Ernst Wilhelm Nays 'Vom Gestaltwert der Farbe' als Künstlertheorie und Zeitzeugnis

Ernst Wilhelm Nay (1902-1968) war einer der renommiertesten Maler der deutschen Nachkriegszeit. Nach dem Studium bei Carl Hofer an der Berliner Hochschule für Bildende Künste fiel seine künstlerische Selbstfindung in die Zeit von Nationalsozialismus und Zweitem Weltkrieg. Nach 1945 erlangte Nay mit den zwischen 1954 und 1962 entstandenen 'Scheibenbildern' internationales Renommee. Umso erstaunlicher ist es, dass Nay als Theoretiker kaum wahrgenommen wurde und sein Buch 'Vom Gestaltwert der Farbe' (1955) kaum bekannt ist.
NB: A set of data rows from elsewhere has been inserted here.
(* ===== verification/SecretMsg.v ===== *)
(** * Messages in and out of the enclave: wasmi-runtime/src/wasm/types.rs and io.rs

    The encrypted message format [SecretMessage], the encryption of a contract's output
    and of the messages it sends to other contracts, and the callback signature that
    authenticates those.  JSON, base64, hex and bech32 (crates serde_json, base64, hex,
    bech32) are parameters: the classes [Codecs] and [Json]. *)

From Stdlib Require Import Strings.String.
From stdpp Require Import base tactics list numbers strings ssreflect.
From S2P Require Import Prelude Crypto.

Local Open Scope string_scope.
Local Open Scope list_scope.

Class Codecs : Type := {
  base64_encode : bytes -> string;
  base64_decode : bytes -> option bytes;
  hex_encode : bytes -> string;
  hex_decode : bytes -> option bytes;
  bech32_decode : string -> option (string * bytes);
  bech32_encode : string -> bytes -> option string;
  from_base32 : bytes -> option bytes;
  to_base32 : bytes -> bytes
}.

Class CodecLaws `{Codecs} : Prop := {
  base64_roundtrip b : base64_decode (lit (base64_encode b)) = Some b;
  hex_roundtrip b : hex_decode (lit (hex_encode b)) = Some b;
  hex_length b : length (lit (hex_encode b)) = 2 * length b
}.

Class Json (T : Type) : Type := {
  json_to_vec : T -> option bytes;
  json_from_slice : bytes -> option T
}.
#[global] Hint Mode Json + : typeclass_instances.

(** ** cosmwasm/types.rs *)

Abbreviation HumanAddr := string.
Abbreviation CanonicalAddr := (list Byte.byte).
Abbreviation Binary := (list Byte.byte).

Record BlockInfo : Type := mkBlock { height : Z; time : Z; chain_id : string }.
Record Coin : Type := mkCoin { denom : string; amount : string }.
Record MessageInfo : Type := mkMessage { sender : HumanAddr; sent_funds : list Coin }.
Record ContractInfo : Type := mkContract { address : HumanAddr }.
Record Env : Type := mkEnv {
  block : BlockInfo;
  message : MessageInfo;
  contract : ContractInfo;
  contract_key : option string;
  contract_code_hash : string
}.

#[export] Instance enclave_coin_eq_dec : EqDecision Coin.
Proof. solve_decision. Defined.
(** The same message from the same sender with 5 uscrt and with 6. *)
Lemma callback_signature_binds_call_witness :
  exists sig sig',
    create_callback_signature demo_km (lit "alice") demo_tx_msg [mkCoin "uscrt" "5"] = Ok sig /\
    create_callback_signature demo_km (lit "alice") demo_tx_msg [mkCoin "uscrt" "6"] = Ok sig' /\
    sig <> sig' /\ exists x y, x <> y /\ sig = sha_256 x /\ sig' = sha_256 y.
Proof.
  destruct (create_callback_signature demo_km (lit "alice") demo_tx_msg [mkCoin "uscrt" "5"]) as [sig| |] eqn:E;
    [|by vm_compute in E..].
  destruct (create_callback_signature demo_km (lit "alice") demo_tx_msg [mkCoin "uscrt" "6"]) as [sig'| |] eqn:E';
    [|by vm_compute in E'..].
  destruct (callback_signature_binds_call demo_km (lit "alice") (lit "alice") demo_tx_msg demo_tx_msg
              [mkCoin "uscrt" "5"] [mkCoin "uscrt" "6"] (Byte.x01 :: lit "5") (Byte.x01 :: lit "6") sig sig'
              coin_json_roundtrip E E' eq_refl eq_refl eq_refl eq_refl) as (k & _ & Hx & Hs & Hs'); [discriminate|].
  exists sig, sig'. split; [reflexivity|]. split; [reflexivity|]. split; [|eexists _, _; split; [exact Hx|split; [exact Hs|exact Hs']]].
  vm_compute in E. vm_compute in E'. injection E as <-. injection E' as <-. discriminate.
Defined.
End Funds.
Definition demo_print (v : Value) : bytes := bits_of (countable.encode (value_tree v)).
Definition demo_parse (b : bytes) : option Value := tree_value <$> countable.decode (of_bits b).
Definition demo_json_text : JsonText := {|
  wasm_print := demo_print; wasm_parse := demo_parse; wasm_error _ := "not a document";
  enclave_print := demo_print; enclave_parse := demo_parse
|}.

Lemma demo_parse_print v : demo_parse (demo_print v) = Some v.
Proof. unfold demo_parse, demo_print. rw of_bits_of countable.decode_encode. cbn. by rw tree_value_tree. Qed.

Lemma demo_json_text_laws : JsonTextLaws (H := demo_json_text).
Proof. split; intros v _; apply demo_parse_print. Qed.

#[local] Existing Instance demo_primitives.
#[local] Existing Instance demo_codecs.
#[local] Existing Instance demo_codec_laws.
#[local] Existing Instance demo_json_coins.
#[local] Existing Instance demo_json_string.
#[local] Existing Instance demo_json_value.
#[local] Existing Instance demo_json_text.
#[local] Existing Instance demo_json_text_laws.

Definition demo_response : HandleResponse Empty :=
  mkHandleResponse [CosmosWasm (Std.Instantiate 7 "hash" (lit "msg") [Std.coin 5 "scrt"] "label")]
                   [Std.log "action" "burn"] (Some (lit "data")).
(** Splits a host function into its primitive steps. *)
Ltac safe_steps :=
  repeat match goal with
  | |- safe _ (mbind _ _) => apply safe_bind; [|intros]
  | |- safe _ (mret _) => apply (safe_pure _ (fun _ => Ok _))
  | |- safe _ (liftX ?r) => apply (safe_pure _ (fun _ => r))
  | |- safe _ (throwX ?e) => apply (safe_pure _ (fun _ => Err e))
  | |- safe _ (readI ?f) => apply (safe_pure _ (fun vm => Ok (f (instance vm))))
  | |- safe _ (modifyI (set_memory _)) => apply safe_set_memory
  | |- safe _ (use_gas _) => apply safe_use_gas
  | |- safe _ (use_gas_externally _) => apply safe_use_gas_externally
  | |- safe _ (mapErrX _ _) => apply safe_mapErr
  | |- safe _ (if ?b then _ else _) => destruct b
  | |- safe _ (match ?o with _ => _ end) => destruct o
  | |- safe _ (let '(_, _) := ?p in _) => destruct p
  end.

Section HostFunctionSafety.
Context {Mem : Type} `{WM : WasmMemory Mem}.
Context `{P : Primitives} `{C : Codecs} `{Ho : Host} `{BE : Bech32Errors}.
Context `{Json QueryRequest} `{Json QueryAnswer} `{Json StdError} `{JE : JsonErrors}.
Variable km : Keychain.
Variable depth : Z.

Lemma safe_extract Q ptr : safe (Mem := Mem) Q (extract_vector ptr).
Proof. unfold extract_vector. safe_steps. Qed.

Lemma safe_write_allocated Q buf region : safe (Mem := Mem) Q (write_to_allocated_memory buf region).
Proof. unfold write_to_allocated_memory. safe_steps. Qed.

(** The ocalls of the storage operations. *)
Lemma read_encrypted_trace key ck h : (read_encrypted_key km key ck h).1 = OReadDb (field_name_digest key ck) :: h.
Proof.
  cbv [read_encrypted_key read_db ocall mbind M_bind liftR mret M_ret].
  destruct (ocall_status _); [|done..]. destruct (ok_or _ _) as [[v|]| |]; [|done..].
  cbn [fst]. by destruct (decrypt_key _ _ _ _).
Qed.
In dem schmalen Band legt er das theoretische Konzept der 'Scheibenbilder' dar. Es ist das Ergebnis seiner Entwicklung als Künstler seit den 1920er Jahren. Aus dieser 'Scharnierstellung' zwischen Klassischer Moderne und Nachkriegszeit ergibt sich die kunsthistorische Bedeutung von Nays Text. Das Buch ist gleichermaßen individuelle Künstlertheorie wie Zeugnis der gravierenden Umwälzungen in Wissenschaft und Technik, Infrastruktur und Geopolitik in der Mitte des 20. Jahrhunderts. Davon zeugen auch Nays Begeisterung für Flugreisen und seine Bezugnahmen auf Autoren wie Jean Gebser, Martin Heidegger und Carl Schmitt.